Каждая предназначена для записи ярких, как бы ми­молетных мыслей (которые имеют «привычку» прихо­дить в голову раз и больше не возвращаться) по одной
из проблем педагогики. Сюда же я записываю самое
интересное и яркое из прочитанного по этой же проблеме. Все это нужно в будущем, и все это очень облег­чает умственный труд.

10. Для каждой работы ищи наиболее рациональ­ные приемы умственного труда. Избегай трафарета и шаблона. Не жалей времени на то, чтобы глубоко осмыслить сущность фактов, явлений, закономерно­стей, с которыми ты имеешь дело. Чем глубже ты вду­мался, тем прочнее отложится в памяти. До тех пор, пока не осмыслено, не старайся запомнить — это будет напрасная трата времени. Умей не читать, а только просматривать то, что тебе хорошо известно. Но вместе с тем опасайся поверхностного просматривания того, что еще не осмыслено. Всякая поверхность обернется тем, что ты вынужден будешь к отдельным фактам, закономерностям возвращаться много раз.

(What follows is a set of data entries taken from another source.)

(* ===== verification/ConfigRoundtrip.v ===== *)
(** * Every configuration in range can be written down (config.c)

    A configuration is printed as the JSON a user would write, every field
    spelled out; the parser reads it back.  Together with
    [config_accepted_in_range] this determines which configurations the
    worker can be given: exactly the ones in range. *)

From stdpp Require Import prelude list strings pretty gmultiset.
From Stdlib Require Import SpecFloat.
From S2P Require Import Prelude RateLimit CJson JsonParse Config ConfigSafety.

(** ** Runs in which every allocation succeeds *)

Definition runs {S A : Type} (m : M S A) (s : S) (Q : A -> S -> Prop) : Prop :=
  forall st, answers st = [] -> exists a s' st', m s st = Ok a s' st' /\ answers st' = [] /\ Q a s'.

Section runs_rules.
  Context {S : Type}.
  Implicit Types (s : S).

Lemma runs_ret {A : Type} (a : A) s (Q : A -> S -> Prop) : Q a s -> runs (ret a) s Q.
Proof. intros HQ st Hst. by exists a, s, st. Qed.

Lemma runs_bind {A B : Type} (m : M S A) (k : A -> M S B) s Q :
  runs m s (fun a s' => runs (k a) s' Q) -> runs (bind m k) s Q.
Proof.
  intros Hm st Hst. destruct (Hm st Hst) as (a & s1 & st1 & E1 & Hst1 & Hk). unfold bind. rewrite E1. by apply Hk.
Qed.

Lemma runs_mono {A : Type} (m : M S A) s (P Q : A -> S -> Prop) : runs m s P -> (forall a s', P a s' -> Q a s') -> runs m s Q.
Proof. intros Hm HPQ st Hst. destruct (Hm st Hst) as (a & s1 & st1 & E1 & Hst1 & HP). exists a, s1, st1. auto. Qed.

Lemma runs_modify (f : S -> S) s (Q : unit -> S -> Prop) : Q tt (f s) -> runs (modify f) s Q.
Proof. intros HQ st Hst. by exists tt, (f s), st. Qed.

Lemma runs_gets {A : Type} (f : S -> A) s (Q : A -> S -> Prop) : Q (f s) s -> runs (gets f) s Q.
Proof. intros HQ st Hst. by exists (f s), s, st. Qed.

Lemma runs_alloc s (Q : option nat -> S -> Prop) : (forall p, Q (Some p) s) -> runs alloc s Q.
Proof. intros HQ st Hst. unfold alloc. rewrite Hst. by eexists _, _, _. Qed.
(* ===== verification/UnixManager.v ===== *)
(** * The control socket (unix-manager.c)

    A thread serves local clients: a handshake, then one JSON request per
    line and one JSON reply per request.  The model keeps the descriptors the
    thread has open, the trees and client structs it has allocated, and what
    it sent; what the kernel answers comes from lists, one per system call. *)

From stdpp Require Import prelude list strings gmap.
From S2P Require Import Prelude CJson Decimal JsonText.

(** ** The system *)

(** [recv]: bytes that arrived, end of stream ([Piece EmptyString]), or an
    error.  A piece longer than the buffer asked for is delivered in parts. *)
Inductive recv_result := Piece (s : string) | RecvError.

Inductive select_result := Ready | Timeout | Interrupted | SelectError.

(** [send]: how many bytes it took, [EINTR], or another error. *)
Inductive send_result := Took (n : nat) | SendInterrupted | SendError.

(** [accept]: a new descriptor, or an error. *)
Inductive accept_result := Accepted (fd : Z) | AcceptError.

(** When a list is used up, [recv] reports the end of the stream, [select] a
    timeout, [send] takes everything, [accept] fails, allocations succeed. *)
Record env := Env {
  e_recv : list recv_result; e_select : list select_result; e_send : list send_result;
  e_accept : list accept_result; e_alloc : list bool;
}.

Definition CLIENT_BUFFER_SIZE : Z := 4096.
Definition UNIX_PROTO_VERSION_LENGTH : Z := 200.
Definition UNIX_PROTO_V1 : Z := 1.

(** The descriptors an [fd_set] has bits for. *)
Definition FD_SETSIZE : Z := 1024.
Definition fd_fits (n : Z) : bool := (0 <=? n) && (n <? FD_SETSIZE).

Record unix_client_t := UnixClient { fd : Z; version : Z }.

Section UnixManager.
  (** [W] is what the commands work on. *)
  Context {W : Type}.

(** A command gets the request and fills in the members of the reply. *)
Record command_t := Command {
  name : string;
  func : cJSON -> list (string * cJSON) -> W -> Z * list (string * cJSON) * W;
}.

Record unix_manager_t := UnixManager {
  socket : Z; select_max : Z; commands : list command_t; clients : list unix_client_t;
}.
Definition exec (a : action) (s : sys) : result :=
  match a with
  | Signal => Next (set_signal s true)
  | Poll i => poll i s
  | MainRecv =>
      match mpc s with
      | MPoll => Next (set_main s (if main_mbox s then MGot else MTry) false)
      | _ => Disabled
      end
  | MainHandle =>
      match mpc s with
      | MGot => run (reload_cycle_switch (phase s) (mgr s) (reload_tx_msg s)) s (main_next s)
      | _ => Disabled
      end
  | TryStart => match mpc s with MTry => Next (try_start s) | _ => Disabled end
  | ReloadRecv =>
      match rpc s with
      | RIdle => if reload_mbox s then Next (set_reload s RGot false) else Disabled
      | _ => Disabled
      end
  | ReloadHandle parsed => match rpc s with RGot => reload_handle parsed s | _ => Disabled end
  | DrainRequest =>
      match rpc s, main_tx_msg s with
      | RGot, RELOAD_REQ_RECLAIM _ _ _ =>
          if execution_model (mgr s)
          then Next (set_out (set_reload s RWait (reload_mbox s)) (ring s) (opc s) true (drain_response s))
          else Disabled
      | _, _ => Disabled
      end
  | DrainDone =>
      match rpc s with
      | RWait => if drain_response s
                 then Next (set_out (set_reload s RDrained (reload_mbox s)) (ring s) (opc s) (drain_request s) false)
                 else Disabled
      | _ => Disabled
      end
  | DrainAbort =>
      match rpc s with
      | RWait => if reload_thread_running s then Disabled else Next (set_reload s RDrained (reload_mbox s))
      | _ => Disabled
      end
  | Reclaim =>
      match rpc s, main_tx_msg s with
      | RDrained, RELOAD_REQ_RECLAIM c e t => run (reload_do_reclaim (ctx s) c e t) s (reload_next s)
      | _, _ => Disabled
      end
  | OutPop =>
      match opc s, ring s with
      | OLoop, c :: r => Next (set_out s r (OHold c None) (drain_request s) (drain_response s))
      | _, _ => Disabled
      end
  | OutSend =>
      match opc s with
      | OHold c back =>
          if bool_decide (c ∈ caps (hp s)) then
            Next (set_out s (ring s) (match back with Some k => ODrain k | None => OLoop end)
                    (drain_request s) (drain_response s))
          else Crash
      | _ => Disabled
      end
  | DrainStart =>
      match opc s with
      | OLoop => if drain_request s
                 then Next (set_out s (ring s) (ODrain (length (ring s))) true (drain_response s)) else Disabled
      | _ => Disabled
      end
  | DrainPop =>
      match opc s, ring s with
      | ODrain (S k), c :: r => Next (set_out s r (OHold c (Some k)) (drain_request s) (drain_response s))
      | _, _ => Disabled
      end
  | DrainEnd =>
      match opc s, ring s with
      | ODrain O, _ | ODrain _, [] => Next (set_out s (ring s) OCleared false (drain_response s))
      | _, _ => Disabled
      end
  | Respond =>
      match opc s with
      | OCleared => Next (set_out s (ring s) OLoop (drain_request s) true)
      | _ => Disabled
      end
  | Stop => Next (set_running s false)
  end.

(** A run without shutdown, and with it. *)
Definition step (s s' : sys) : Prop := exists a, a <> Stop /\ exec a s = Next s'.
Definition crashes (s : sys) : Prop := exists a, exec a s = Crash.

Fixpoint exec_all (acts : list action) (s : sys) : result :=
  match acts with
  | [] => Next s
  | a :: acts => match exec a s with Next s => exec_all acts s | r => r end
  end.

(** Fresh from [task_manager_init] and the thread starts: tasks [l] created
    from configuration [c]. *)
Definition fps (l : list task_t) : list string := omap fingerprint l.
Definition caps_of (l : list task_t) : gset addr := list_to_set (task <$> l).

Definition init (pipeline : bool) (capacity : Z) (l : list task_t) (e : list task_error_t) (c : Config)
    (answers : list bool) : sys :=
  Sys (Mgr pipeline capacity 1 1 1) RELOAD_PHASE_IDLE MPoll (Ctx None None None) RIdle
    false false false RELOAD_RPT_RECLAIMED RELOAD_RPT_RECLAIMED [] OLoop false false true
    (Heap {[1%positive := l]} (caps_of l) {[1%positive := e]} {[1%positive := c]} answers).

(** ** The lists as values

    The loops with the lists they build, and the nodes they free, as values:
    nothing but the capture tasks and the environment's answers changes.  The
    loops of the code, which keep their lists in the heap from the start and
    free them node by node, do the same. *)

Fixpoint collect_values (fps : list (option string)) (current acc : list task_t) : M (option (list task_t)) :=
  match fps with
  | [] => ret (Some acc)
  | fp :: fps =>
      do existing <- find_task fp current;
      match existing with
      | Some e =>
          do survivor <- task_wrapper_new (index e) (fingerprint e) (task e);
          match survivor with
          | None => ret None
          | Some s => collect_values fps current (acc ++ [s])
          end
      | None => collect_values fps current acc
      end
  end.

Definition collect_as_values (config current_tasks : addr) : M (option addr) :=
  do ok <- choose;
  if ok : bool then
    do c <- load_cfg config;
    do current <- load_list current_tasks;
    do r <- collect_values (task_fingerprints c) current [];
    match r with
    | None => ret None
    | Some l => do a <- new_list l; ret (Some a)
    end
  else ret None.

Fixpoint build_values (i : Z) (fps : list (option string)) (current acc : list task_t)
    (errors : list task_error_t) : M (list task_t * option (list task_error_t)) :=
  match fps with
  | [] => ret (acc, Some errors)
  | fp :: fps =>
      do existing <- find_task fp current;
      match existing with
      | Some e =>
          do t <- task_wrapper_new i fp (task e);
          match t with
          | None => ret (acc, None)
          | Some t => build_values (i + 1) fps current (acc ++ [t]) errors
          end
      | None =>
          do cap <- capture_task_new;
          match cap with
          | None =>
              do e <- task_error_new i fp;
              match e with
              | None => ret (acc, None)
              | Some e => build_values (i + 1) fps current acc (errors ++ [e])
              end
          | Some cap =>
              do t <- task_wrapper_new i fp cap;
              match t with
              | None => capture_task_destroy cap;; ret (acc, None)
              | Some t => build_values (i + 1) fps current (acc ++ [t]) errors
              end
          end
      end
  end.

Fixpoint undo_values (acc current : list task_t) : M unit :=
  match acc with
  | [] => ret tt
  | item :: acc =>
      do existing <- find_task (fingerprint item) current;
      (match existing with None => capture_task_destroy (task item) | Some _ => ret tt end);;
      undo_values acc current
  end.

Definition build_as_values (config current_tasks : addr) : M (option (addr * addr)) :=
  do ok <- choose;
  if ok : bool then
    do ok2 <- choose;
    if ok2 : bool then
      do c <- load_cfg config;
      do current <- load_list current_tasks;
      do r <- build_values 0 (task_fingerprints c) current [] [];
      match r with
      | (l, Some e) => do tasks <- new_list l; do errors <- new_errs e; ret (Some (tasks, errors))
      | (l, None) => undo_values l current;; ret None
      end
    else ret None
  else ret None.

Fixpoint reclaim_values (old new_tasks : list task_t) : M unit :=
  match old with
  | [] => ret tt
  | item :: old =>
      do existing <- match fingerprint item with
                     | None => ret None
                     | Some _ => find_task (fingerprint item) new_tasks
                     end;
      (match existing with None => capture_task_destroy (task item) | Some _ => ret tt end);;
      reclaim_values old new_tasks
  end.

Definition drop_list (a : addr) : M unit := load_list a;; set_lists (delete a).

(** What the loops leave alone. *)
Definition same_lists (h h' : heap) : Prop := lists h' = lists h /\ errs h' = errs h /\ cfgs h' = cfgs h.

Lemma same_lists_trans h1 h2 h3 : same_lists h1 h2 -> same_lists h2 h3 -> same_lists h1 h3.
Proof. unfold same_lists. intuition congruence. Qed.

Lemma choose_lists h b h' : choose h = Some (b, h') -> same_lists h h'.
Proof. unfold choose. destruct (oracle h); intros [= <- <-]; done. Qed.

Lemma wrapper_content i fp c h r h' : task_wrapper_new i fp c h = Some (r, h') -> same_lists h h' /\ (r = None \/ r = Some (Task i fp c)).
Proof.
  unfold task_wrapper_new, bind. destruct (choose h) as [[b h1]|] eqn:E; [|done]. apply choose_lists in E.
  destruct b; intros [= <- <-]; auto.
Qed.

Lemma error_content i fp h r h' : task_error_new i fp h = Some (r, h') -> same_lists h h' /\ (r = None \/ r = Some (TaskError i fp)).
Proof.
  unfold task_error_new, bind. destruct (choose h) as [[b h1]|] eqn:E; [|done]. apply choose_lists in E.
  destruct b; intros [= <- <-]; auto.
Qed.

Lemma new_cap_content h r h' : capture_task_new h = Some (r, h') -> same_lists h h'.
Proof.
  unfold capture_task_new, bind. destruct (choose h) as [[b h1]|] eqn:E; [|done]. apply choose_lists in E.
  destruct b; intros [= <- <-]; done.
Qed.

Lemma destroy_content c h r h' : capture_task_destroy c h = Some (r, h') -> same_lists h h'.
Proof. unfold capture_task_destroy. case_bool_decide; intros [= <- <-]; done. Qed.

Lemma bind_inv {A B : Type} (m : M A) (k : A -> M B) h y h2 :
  bind m k h = Some (y, h2) -> exists x h1, m h = Some (x, h1) /\ k x h1 = Some (y, h2).
Proof. unfold bind. destruct (m h) as [[x h1]|]; [|done]. by exists x, h1. Qed.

11. Умственный труд одного человека не может быть успешным, если все живущие в одной комнате не дого­ворятся о строгом соблюдении отдельных требований. Прежде всего надо договориться, чтобы в строго определенные часы категорически запрещалось говорить, спорить, заниматься делами, нарушающими покой. В часы сосредоточенного умственного труда каждый должен работать совершенно самостоятельно. Если есть возможность работать в читальне, максимально используй эту возможность.

12. Умственный труд требует чередования математического и художественного мышления. Чередуй чтение научной литературы с чтением беллетристики.
13. Умей избавиться от дурных привычек. Я имею
в виду вот какие: перед началом работы сидеть без дела пятнадцать, двадцать минут; без какой бы то ни было надобности перелистывать книгу, которую заведомо
не будешь читать; проснувшись, лежать в постели ми­нут пятнадцать и др.

14. «Завтра» — самый опасный враг трудолюбия. Никогда не откладывай какую-то часть работы, которую надо выполнить сегодня, на завтра. Сделай при­вычкой то, чтобы часть завтрашней работы была выполнена сегодня. Это будет прекрасным внутренним стимулом, задающим тон всему завтрашнему дню.

15. Не прекращай умственного труда никогда, ни на один день. Летом не расставайся с книгой. Каждый день должен тебя обогащать интеллектуальными ценностями — в этом один из источников времени, необходимого для умственного труда в будущем.

Вот пятнадцать заповедей, которых, мне кажется, должен придерживаться каждый студент.

(Источник: В.А.Сухомлинский Письма к сыну. М., «Просвещение», 1987. С. 29-31, 108-112)

Вопросы:

1. Почему, по словам В.А. Сухомлинского, «бездумное заучивание лекций отупляет»? Каким образом необходимо работать на лекциях?

2. Какие основные жизненные принципы положены в основу заповедей В.А. Сухомлинского?